Figure of the Army Irish Republic (IRA) and Sinn Féin, Martin McGuinness, died in the night from Monday to Tuesday at the age of 66, incarnated the image of war then peace in Northern Ireland .
The former paramilitary, who was imprisoned for transporting explosives, had turned into a politician who promotes the peace process, a path that attracts respect but also hatred.
Born May 2, 1950, James Martin Pacelli McGuinness grew up in the disinherited Catholic neighborhood of the Bogside in Derry. As the second child of a family of seven, he left school at the age of 15. The refusal of a local mechanic to take him as an apprentice, because he is a Catholic, will forge his political conscience. At 16, he became a butcher.
In 1968, he joined the Catholic Civil Rights Movement, then two years later the Sinn Féin party. During these years, he is perpetually adorned with his “guerrilla” beret at Che Guevara.
He joined the IRA, where he quickly became a senior manager.
McGuinness will recognize in 2001 – breaking the code of honor which imposes secrecy on its members – to have been the IRA’s number two in Derry during the events of “Bloody Sunday”, when 13 Republicans were killed by the British Army , On 30 January 1972.
If he managed to escape from the British prisons in Northern Ireland, he was imprisoned for six months in the Republic of Ireland in 1973 after being arrested with 113 kilos of explosive and nearly 5,000 ammunition in a car. During his trial, he declared himself “very, very proud” to be a member of the IRA and to fight against the “assassination of our people”.
The British press soon described him as “the most dangerous enemy of the Crown.” The Northern Irish Protestants nicknamed him “Godfather Sponsor”.
But behind the scenes, McGuinness is already playing intermediates with London. In 1972 he secretly met members of the British government. It is committed progressively in favor of the peace and is considered like one of the fathers of the republican aggiornamento.
Becoming number two of Sinn Féin, he works in the shadow of Gerry Adams.
Of all the secret dealings he played a leading role in snatching the 1994 and 1997 ceasefires from the IRA. That year he was elected to the Westminster Parliament in London but refused to sit on the IRA. Not to lend allegiance to the queen, whose sovereignty over Northern Ireland he did not recognize.
Negotiator of the Good Friday Agreement which will put an end to three decades of a conflict against the British authority which has caused more than 3,000 deaths, between 1999 and 2002 Minister of Education in a government of union with the Protestant Unionists.
He is also perceived as the one who convinced the IRA to free himself from his past by dismantling his arsenal in 2005.

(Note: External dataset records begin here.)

(** What the agent is given. *)
Definition dpapi_secrets (store : dpapiSecretStore) : SecretStore Volume :=
  mkSecretStore (dpapi_Load store) (dpapi_Save store).

End system.

(** ** What saving does *)

Section facts.
Context `{W : WindowsSystem} {L : DpapiLaws W} (store : dpapiSecretStore).

Lemma vcall_inv {A} (f : gmap bytes FileEntry -> result (A * gmap bytes FileEntry)) v r v' :
  vcall f v = (r, v') -> (exists e, r = Err e /\ vfiles v' = vfiles v) \/ (exists a, r = Ok a /\ f (vfiles v) = Ok (a, vfiles v')).
Proof.
  unfold vcall. destruct (win_fault _); [intros [= <- <-]; cbn; eauto|].
  destruct (f (vfiles v)) as [[a files]|e] eqn:E; intros [= <- <-]; cbn; eauto.
Qed.

Lemma vquiet_inv v r v' : vquiet v = (r, v') -> vfiles v' = vfiles v.
Proof. unfold vquiet. intros [(e & _ & ->)|(a & _ & [= _ <-])]%vcall_inv; done. Qed.

Lemma check_context_inv v r v' : check_context v = (r, v') -> vfiles v' = vfiles v.
Proof. unfold check_context. by destruct (context_err _); intros [= _ <-]. Qed.

(** At most the file of one name differs. *)
Definition changes_only (key : bytes) (v v' : Volume) : Prop := forall q, q <> key -> vfiles v' !! q = vfiles v !! q.

Lemma same_changes_only key v v' : vfiles v' = vfiles v -> changes_only key v v'.
Proof. intros E q _. by rewrite E. Qed.

Lemma changes_only_trans key v1 v2 v3 : changes_only key v1 v2 -> changes_only key v2 v3 -> changes_only key v1 v3.
Proof. intros H1 H2 q Hq. by rewrite H2, H1. Qed.

Lemma write_file_inv p data v r v' : write_file p data v = (r, v') ->
  changes_only (vkey p) v v' /\ (r = Ok tt -> vfiles v' !! vkey p = Some (RegularFile data)).
Proof.
  unfold write_file. destruct (win_fault _); intros [= <- <-]; (split; [intros q Hq; cbn; by rewrite lookup_insert_ne|intros E; try done]).
  cbn. by rewrite lookup_insert_eq.
Qed.

Lemma remove_file_inv p v r v' : remove_file p v = (r, v') -> changes_only (vkey p) v v'.
Proof.
  unfold remove_file. intros [(e & _ & E)|(a & _ & H)]%vcall_inv; [by apply same_changes_only|].
  destruct (vfiles v !! vkey p); [|done]. injection H as _ H. intros q Hq. rewrite <- H. by rewrite lookup_delete_ne.
Qed.

(** The credential is the temporary file, or nothing but the latter changed. *)
Lemma moveReplace_inv source destination v r v' : vkey source <> vkey destination -> moveReplace source destination v = (r, v') ->
  ((exists e, r = Err e) /\ vfiles v' = vfiles v) \/
  (r = Ok tt /\ vfiles v' !! vkey destination = vfiles v !! vkey source /\
   forall q, q <> vkey source -> q <> vkey destination -> vfiles v' !! q = vfiles v !! q).
Proof.
  intros Hne H. unfold moveReplace in H.
  apply bind_cases in H as [(e & [= _ <-] & ->)|([] & v1 & [= _ <-] & H)]; [eauto|].
  apply bind_cases in H as [(e & [= _ <-] & ->)|([] & v1 & [= _ <-] & H)]; [eauto|].
  apply wrap_error_cases in H as [([] & H & ->)|(e & H & ->)]; apply vcall_inv in H as [(e' & He & E)|([] & He & H)]; try done; [|eauto].
  right. split; [done|]. destruct (vfiles v !! vkey source) as [entry|] eqn:Es; [|done].
  assert (vfiles v' = <[vkey destination := entry]> (delete (vkey source) (vfiles v))) as ->
    by (destruct (vfiles v !! vkey destination) as [[]|]; congruence).
  split; [by rewrite lookup_insert_eq|]. intros q H1 H2. by rewrite lookup_insert_ne, lookup_delete_ne.
Qed.
Definition sample_disk (described : list EventV1) : Disk :=
  mkDisk (list_to_map [(path_of [str "home"], Directory); (path_of sample_parts, Directory);
    (path_of (sample_parts ++ [str "sessions"]), Directory);
    (path_of (sample_parts ++ [manifestName]), Regular (Byte.x4d :: path_of sample_parts));
    (active_file sample_parts, Regular (metadata_text (sample_metadata described)));
    (log_file sample_parts sample_id, Regular (log_text (map encoded session_events)))]) ∅ (replicate 64 Byte.x61) 0.

Definition sample_store (cache : option SessionMetadata) : Store :=
  mkStore (path_of sample_parts) (mkManifest manifestVersion sample_id (path_of sample_parts) (time_text 0) (str "each_event")) cache
    (match cache with Some _ => state_after session_events | None => no_sequence end).

(** The metadata may describe a shorter part of the log. *)
Lemma sample_lab_holds (n : nat) (cache : option SessionMetadata) :
  n = 1%nat \/ n = 3%nat -> cache = None \/ cache = Some (sample_metadata session_events) ->
  lab sample_parts session_events (sample_store cache, sample_disk (take n session_events)).
Proof.
  intros Hn Hcache. split; [by destruct Hcache as [-> | ->]|]. exists (sample_metadata (take n session_events)).
  assert (check_metadata (sample_metadata session_events) = Ok tt) as Hck by (vm_compute; reflexivity).
  assert (accept_all no_sequence session_events = Ok (state_after session_events)) as Hall by (apply unwrap_ok; vm_compute; reflexivity).
  split_and!.
  - exists (metadata_text (sample_metadata (take n session_events))). split; [destruct Hn as [-> | ->]; vm_compute; reflexivity|].
    split; [rewrite take_limit by (destruct Hn as [-> | ->]; vm_compute; discriminate)|]; destruct Hn as [-> | ->]; vm_compute; reflexivity.
  - intros m Hm. destruct Hcache as [-> | ->]; [done|]. injection Hm as <-. split; [exact Hck|]. split; [done|]. intros _.
    exists (state_after session_events). split; [exact Hall|]. split; [|reflexivity]. split; vm_compute; reflexivity.
  - rewrite bool_decide_false by done. split.
    + exists (log_text (map encoded session_events)). split; [destruct Hn as [-> | ->]; vm_compute; reflexivity|]. exists (map encoded session_events). split; [|vm_compute; reflexivity].
      repeat constructor; vm_compute; reflexivity.
    + exists (state_after session_events). split; [exact Hall|vm_compute; reflexivity].
    + exists (take n session_events), (drop n session_events), (state_after (take n session_events)). rewrite take_drop.
      split_and!; [done|by destruct Hn as [-> | ->]|apply unwrap_ok|split]; destruct Hn as [-> | ->]; vm_compute; reflexivity.
    + repeat constructor; vm_compute; discriminate.
Qed.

In May 2007, he was appointed Deputy Prime Minister of his former enemy, Protestant Ian Paisley.
In June 2012, a highly symbolic gesture, he exchanged a handshake with Elizabeth II at a cultural event held in Northern Ireland on the occasion of the Queen’s Diamond Jubilee.
“Good-bye and God be with you,” he declared in Gaelic before translating his words into English.
Previously, he had completed his redemption in the eyes of some by condemning in implacable terms the killings, in early 2009, of two soldiers and a policeman.
But the families of the victims of the IRA bombs are far from having forgiven him. “Let him roast in hell for eternity,” reacted Tuesday the former Conservative minister Norman Tebbit, whose wife paralyzed out of an attack in 1984.
After ten years as Deputy Prime Minister, McGuinness had resigned at the beginning of January. Already seriously ill, he had refused to run for office in the regional elections in March and announced his withdrawal from political life.
He was a father of four, a poet, a chess player and a fly fishing fan. He hoped, however, to continue “to be an ambassador for peace, unity and reconciliation.”
T he Sinn Féin explained that Martin McGuiness succumbed to a short illness.
Mr. McGuinness was suffering from amyloidosis, a rare disease which causes the deposition of proteins on several organs and which must be combated with chemotherapy treatments.